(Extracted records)
╭──

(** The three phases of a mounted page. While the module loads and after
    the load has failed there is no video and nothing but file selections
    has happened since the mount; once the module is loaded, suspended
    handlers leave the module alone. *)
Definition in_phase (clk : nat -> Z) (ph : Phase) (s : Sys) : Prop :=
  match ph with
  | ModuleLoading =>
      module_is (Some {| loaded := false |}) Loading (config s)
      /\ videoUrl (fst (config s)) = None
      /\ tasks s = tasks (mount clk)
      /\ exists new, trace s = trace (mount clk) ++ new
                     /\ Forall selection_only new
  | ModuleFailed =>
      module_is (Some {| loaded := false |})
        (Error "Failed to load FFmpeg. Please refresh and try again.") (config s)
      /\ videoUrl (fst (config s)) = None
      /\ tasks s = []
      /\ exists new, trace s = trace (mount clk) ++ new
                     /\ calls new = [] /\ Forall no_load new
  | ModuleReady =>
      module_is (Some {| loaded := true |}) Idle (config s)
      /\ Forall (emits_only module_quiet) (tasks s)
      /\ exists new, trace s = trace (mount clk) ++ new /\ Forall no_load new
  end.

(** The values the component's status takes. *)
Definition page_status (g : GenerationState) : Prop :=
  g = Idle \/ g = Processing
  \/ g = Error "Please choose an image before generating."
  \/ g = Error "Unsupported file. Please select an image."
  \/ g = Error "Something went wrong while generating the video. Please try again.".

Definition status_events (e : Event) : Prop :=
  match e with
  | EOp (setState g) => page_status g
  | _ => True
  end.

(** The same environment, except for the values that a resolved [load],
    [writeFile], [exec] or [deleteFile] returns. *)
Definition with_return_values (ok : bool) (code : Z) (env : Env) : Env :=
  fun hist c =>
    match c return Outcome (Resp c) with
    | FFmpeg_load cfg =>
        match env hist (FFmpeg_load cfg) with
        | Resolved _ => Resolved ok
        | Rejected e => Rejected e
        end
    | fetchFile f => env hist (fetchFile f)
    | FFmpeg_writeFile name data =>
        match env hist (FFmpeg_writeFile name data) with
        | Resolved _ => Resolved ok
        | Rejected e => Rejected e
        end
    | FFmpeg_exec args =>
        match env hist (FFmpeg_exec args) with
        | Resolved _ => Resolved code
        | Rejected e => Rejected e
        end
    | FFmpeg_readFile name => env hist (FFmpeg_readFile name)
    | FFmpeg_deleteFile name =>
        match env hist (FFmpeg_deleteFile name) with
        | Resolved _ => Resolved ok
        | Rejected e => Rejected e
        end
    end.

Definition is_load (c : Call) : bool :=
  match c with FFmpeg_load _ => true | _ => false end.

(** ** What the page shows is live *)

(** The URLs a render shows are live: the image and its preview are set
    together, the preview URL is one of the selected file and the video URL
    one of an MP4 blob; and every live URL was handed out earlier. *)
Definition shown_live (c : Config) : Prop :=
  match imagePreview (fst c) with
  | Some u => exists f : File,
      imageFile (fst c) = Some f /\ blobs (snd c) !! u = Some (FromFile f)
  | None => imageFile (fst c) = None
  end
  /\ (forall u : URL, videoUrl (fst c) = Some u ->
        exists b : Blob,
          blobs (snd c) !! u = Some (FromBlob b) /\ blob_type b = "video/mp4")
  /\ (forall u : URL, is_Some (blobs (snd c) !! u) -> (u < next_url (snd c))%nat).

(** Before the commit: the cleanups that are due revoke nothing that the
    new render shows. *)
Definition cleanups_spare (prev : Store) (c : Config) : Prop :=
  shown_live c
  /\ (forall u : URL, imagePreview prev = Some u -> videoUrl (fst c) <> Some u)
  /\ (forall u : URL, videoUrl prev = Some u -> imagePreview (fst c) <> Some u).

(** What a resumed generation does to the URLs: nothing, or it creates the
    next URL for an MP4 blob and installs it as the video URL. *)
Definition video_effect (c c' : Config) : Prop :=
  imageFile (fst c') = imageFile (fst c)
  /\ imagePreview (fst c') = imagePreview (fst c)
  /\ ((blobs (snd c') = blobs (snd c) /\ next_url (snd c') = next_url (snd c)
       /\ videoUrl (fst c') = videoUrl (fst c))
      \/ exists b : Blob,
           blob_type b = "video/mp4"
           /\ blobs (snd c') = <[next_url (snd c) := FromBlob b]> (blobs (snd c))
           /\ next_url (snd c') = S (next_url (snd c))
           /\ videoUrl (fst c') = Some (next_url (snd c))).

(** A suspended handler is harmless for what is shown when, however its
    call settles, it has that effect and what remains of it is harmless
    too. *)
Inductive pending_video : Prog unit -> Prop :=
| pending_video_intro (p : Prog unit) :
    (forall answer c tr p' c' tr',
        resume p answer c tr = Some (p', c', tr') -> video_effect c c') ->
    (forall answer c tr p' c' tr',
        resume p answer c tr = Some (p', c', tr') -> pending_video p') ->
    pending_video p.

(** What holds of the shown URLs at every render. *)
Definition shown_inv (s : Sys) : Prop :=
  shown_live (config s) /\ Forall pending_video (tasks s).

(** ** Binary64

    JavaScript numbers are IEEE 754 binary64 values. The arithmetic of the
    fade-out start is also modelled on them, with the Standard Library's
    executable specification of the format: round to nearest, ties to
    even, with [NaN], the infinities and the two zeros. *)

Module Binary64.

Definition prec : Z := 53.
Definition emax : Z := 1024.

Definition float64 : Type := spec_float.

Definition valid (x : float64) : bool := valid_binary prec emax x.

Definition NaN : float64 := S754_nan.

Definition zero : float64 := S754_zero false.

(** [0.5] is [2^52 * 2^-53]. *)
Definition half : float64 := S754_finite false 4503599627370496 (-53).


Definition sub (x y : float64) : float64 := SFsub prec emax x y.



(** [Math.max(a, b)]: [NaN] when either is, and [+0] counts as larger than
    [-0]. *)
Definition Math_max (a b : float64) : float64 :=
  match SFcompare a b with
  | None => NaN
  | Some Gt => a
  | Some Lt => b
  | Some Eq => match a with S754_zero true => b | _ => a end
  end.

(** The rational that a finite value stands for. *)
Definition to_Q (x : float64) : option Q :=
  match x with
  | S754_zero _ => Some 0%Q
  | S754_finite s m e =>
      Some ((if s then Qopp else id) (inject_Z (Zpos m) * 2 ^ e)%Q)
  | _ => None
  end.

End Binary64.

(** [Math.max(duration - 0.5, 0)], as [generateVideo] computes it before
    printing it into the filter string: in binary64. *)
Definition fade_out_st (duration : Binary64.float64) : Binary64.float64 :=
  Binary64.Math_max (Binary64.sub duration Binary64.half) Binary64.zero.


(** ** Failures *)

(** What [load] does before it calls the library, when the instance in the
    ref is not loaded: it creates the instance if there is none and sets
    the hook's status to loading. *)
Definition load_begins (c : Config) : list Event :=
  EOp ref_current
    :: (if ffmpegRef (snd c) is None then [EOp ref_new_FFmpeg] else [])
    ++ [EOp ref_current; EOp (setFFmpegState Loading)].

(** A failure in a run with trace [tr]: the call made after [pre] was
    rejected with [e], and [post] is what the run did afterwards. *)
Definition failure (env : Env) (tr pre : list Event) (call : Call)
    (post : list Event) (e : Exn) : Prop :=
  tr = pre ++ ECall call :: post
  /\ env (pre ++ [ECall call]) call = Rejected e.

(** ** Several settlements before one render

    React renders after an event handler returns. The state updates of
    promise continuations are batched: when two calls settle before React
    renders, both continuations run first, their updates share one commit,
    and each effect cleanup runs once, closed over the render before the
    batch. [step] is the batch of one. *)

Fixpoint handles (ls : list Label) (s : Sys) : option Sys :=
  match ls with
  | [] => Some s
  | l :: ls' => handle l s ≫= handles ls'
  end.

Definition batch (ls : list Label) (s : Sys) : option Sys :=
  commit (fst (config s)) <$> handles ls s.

╰──
╭──

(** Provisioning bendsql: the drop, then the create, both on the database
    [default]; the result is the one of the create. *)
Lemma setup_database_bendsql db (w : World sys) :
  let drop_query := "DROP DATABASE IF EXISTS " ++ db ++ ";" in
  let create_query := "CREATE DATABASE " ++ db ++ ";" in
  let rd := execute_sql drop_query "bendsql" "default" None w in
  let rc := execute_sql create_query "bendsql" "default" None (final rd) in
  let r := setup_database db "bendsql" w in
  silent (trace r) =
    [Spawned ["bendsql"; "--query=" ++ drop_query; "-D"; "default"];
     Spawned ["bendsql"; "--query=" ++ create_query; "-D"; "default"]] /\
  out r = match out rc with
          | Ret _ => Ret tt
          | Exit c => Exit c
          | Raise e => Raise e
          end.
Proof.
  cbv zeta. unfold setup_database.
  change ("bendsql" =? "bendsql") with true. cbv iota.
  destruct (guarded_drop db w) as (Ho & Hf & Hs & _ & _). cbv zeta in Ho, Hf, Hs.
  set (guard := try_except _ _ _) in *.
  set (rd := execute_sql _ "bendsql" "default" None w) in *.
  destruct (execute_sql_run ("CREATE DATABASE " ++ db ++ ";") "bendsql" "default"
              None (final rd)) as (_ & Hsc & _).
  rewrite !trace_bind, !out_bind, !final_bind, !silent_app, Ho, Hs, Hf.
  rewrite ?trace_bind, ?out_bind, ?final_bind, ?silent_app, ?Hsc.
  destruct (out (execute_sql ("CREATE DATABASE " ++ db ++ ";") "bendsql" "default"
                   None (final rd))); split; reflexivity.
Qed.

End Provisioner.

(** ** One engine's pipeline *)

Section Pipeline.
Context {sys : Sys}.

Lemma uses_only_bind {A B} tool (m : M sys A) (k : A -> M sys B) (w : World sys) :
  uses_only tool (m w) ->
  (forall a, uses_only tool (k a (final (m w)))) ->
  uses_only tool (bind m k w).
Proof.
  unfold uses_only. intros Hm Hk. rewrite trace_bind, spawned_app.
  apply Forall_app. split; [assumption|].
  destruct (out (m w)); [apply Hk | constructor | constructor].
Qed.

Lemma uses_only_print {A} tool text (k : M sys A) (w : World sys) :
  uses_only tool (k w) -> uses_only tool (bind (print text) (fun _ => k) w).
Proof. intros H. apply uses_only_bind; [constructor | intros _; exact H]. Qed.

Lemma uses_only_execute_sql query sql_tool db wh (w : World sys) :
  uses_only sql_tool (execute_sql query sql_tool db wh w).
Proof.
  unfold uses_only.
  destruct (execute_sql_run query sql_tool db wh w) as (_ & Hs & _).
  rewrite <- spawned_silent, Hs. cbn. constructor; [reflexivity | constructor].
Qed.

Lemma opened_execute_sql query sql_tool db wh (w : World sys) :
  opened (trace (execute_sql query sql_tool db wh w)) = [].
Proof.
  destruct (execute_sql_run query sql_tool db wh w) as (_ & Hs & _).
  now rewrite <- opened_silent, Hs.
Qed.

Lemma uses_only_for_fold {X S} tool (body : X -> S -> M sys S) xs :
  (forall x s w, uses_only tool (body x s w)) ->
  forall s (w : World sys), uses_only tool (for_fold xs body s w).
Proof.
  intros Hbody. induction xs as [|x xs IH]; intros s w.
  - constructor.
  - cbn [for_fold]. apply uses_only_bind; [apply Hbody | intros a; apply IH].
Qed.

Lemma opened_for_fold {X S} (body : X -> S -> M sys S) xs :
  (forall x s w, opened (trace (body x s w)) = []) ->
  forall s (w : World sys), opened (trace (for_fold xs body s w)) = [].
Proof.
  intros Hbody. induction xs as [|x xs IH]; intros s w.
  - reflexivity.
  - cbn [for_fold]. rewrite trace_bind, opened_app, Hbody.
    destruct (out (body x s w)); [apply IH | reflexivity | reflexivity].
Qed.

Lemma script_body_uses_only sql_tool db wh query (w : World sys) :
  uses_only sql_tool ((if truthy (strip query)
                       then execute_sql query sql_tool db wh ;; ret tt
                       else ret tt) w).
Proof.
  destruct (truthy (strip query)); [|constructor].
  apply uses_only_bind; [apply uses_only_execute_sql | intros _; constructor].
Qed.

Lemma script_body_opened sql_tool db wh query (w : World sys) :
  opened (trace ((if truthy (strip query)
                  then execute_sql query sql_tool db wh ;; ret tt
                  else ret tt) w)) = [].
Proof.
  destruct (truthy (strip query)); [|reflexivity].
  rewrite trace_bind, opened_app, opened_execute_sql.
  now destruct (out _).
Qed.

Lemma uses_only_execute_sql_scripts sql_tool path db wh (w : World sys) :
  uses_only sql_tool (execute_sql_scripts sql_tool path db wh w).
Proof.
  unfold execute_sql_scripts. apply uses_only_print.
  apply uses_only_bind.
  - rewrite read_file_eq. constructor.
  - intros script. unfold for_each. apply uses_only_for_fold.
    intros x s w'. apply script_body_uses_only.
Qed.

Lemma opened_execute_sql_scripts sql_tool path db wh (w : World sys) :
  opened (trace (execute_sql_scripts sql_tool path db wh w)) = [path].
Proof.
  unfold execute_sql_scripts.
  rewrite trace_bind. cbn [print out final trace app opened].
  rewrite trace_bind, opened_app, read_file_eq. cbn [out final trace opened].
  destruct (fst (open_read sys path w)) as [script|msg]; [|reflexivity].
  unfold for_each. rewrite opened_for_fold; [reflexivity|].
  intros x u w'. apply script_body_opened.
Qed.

╰──

### Your objective
When you reach the line holding "S754_zero _ => Some 0%Q" in the records above, begin reproducing exactly, stop after the line holding "(** [Math.max(duration - 0.5, 0)], as", and output nothing else.

### Expected answer
  | S754_zero _ => Some 0%Q
  | S754_finite s m e =>
      Some ((if s then Qopp else id) (inject_Z (Zpos m) * 2 ^ e)%Q)
  | _ => None
  end.

End Binary64.

(** [Math.max(duration - 0.5, 0)], as [generateVideo] computes it before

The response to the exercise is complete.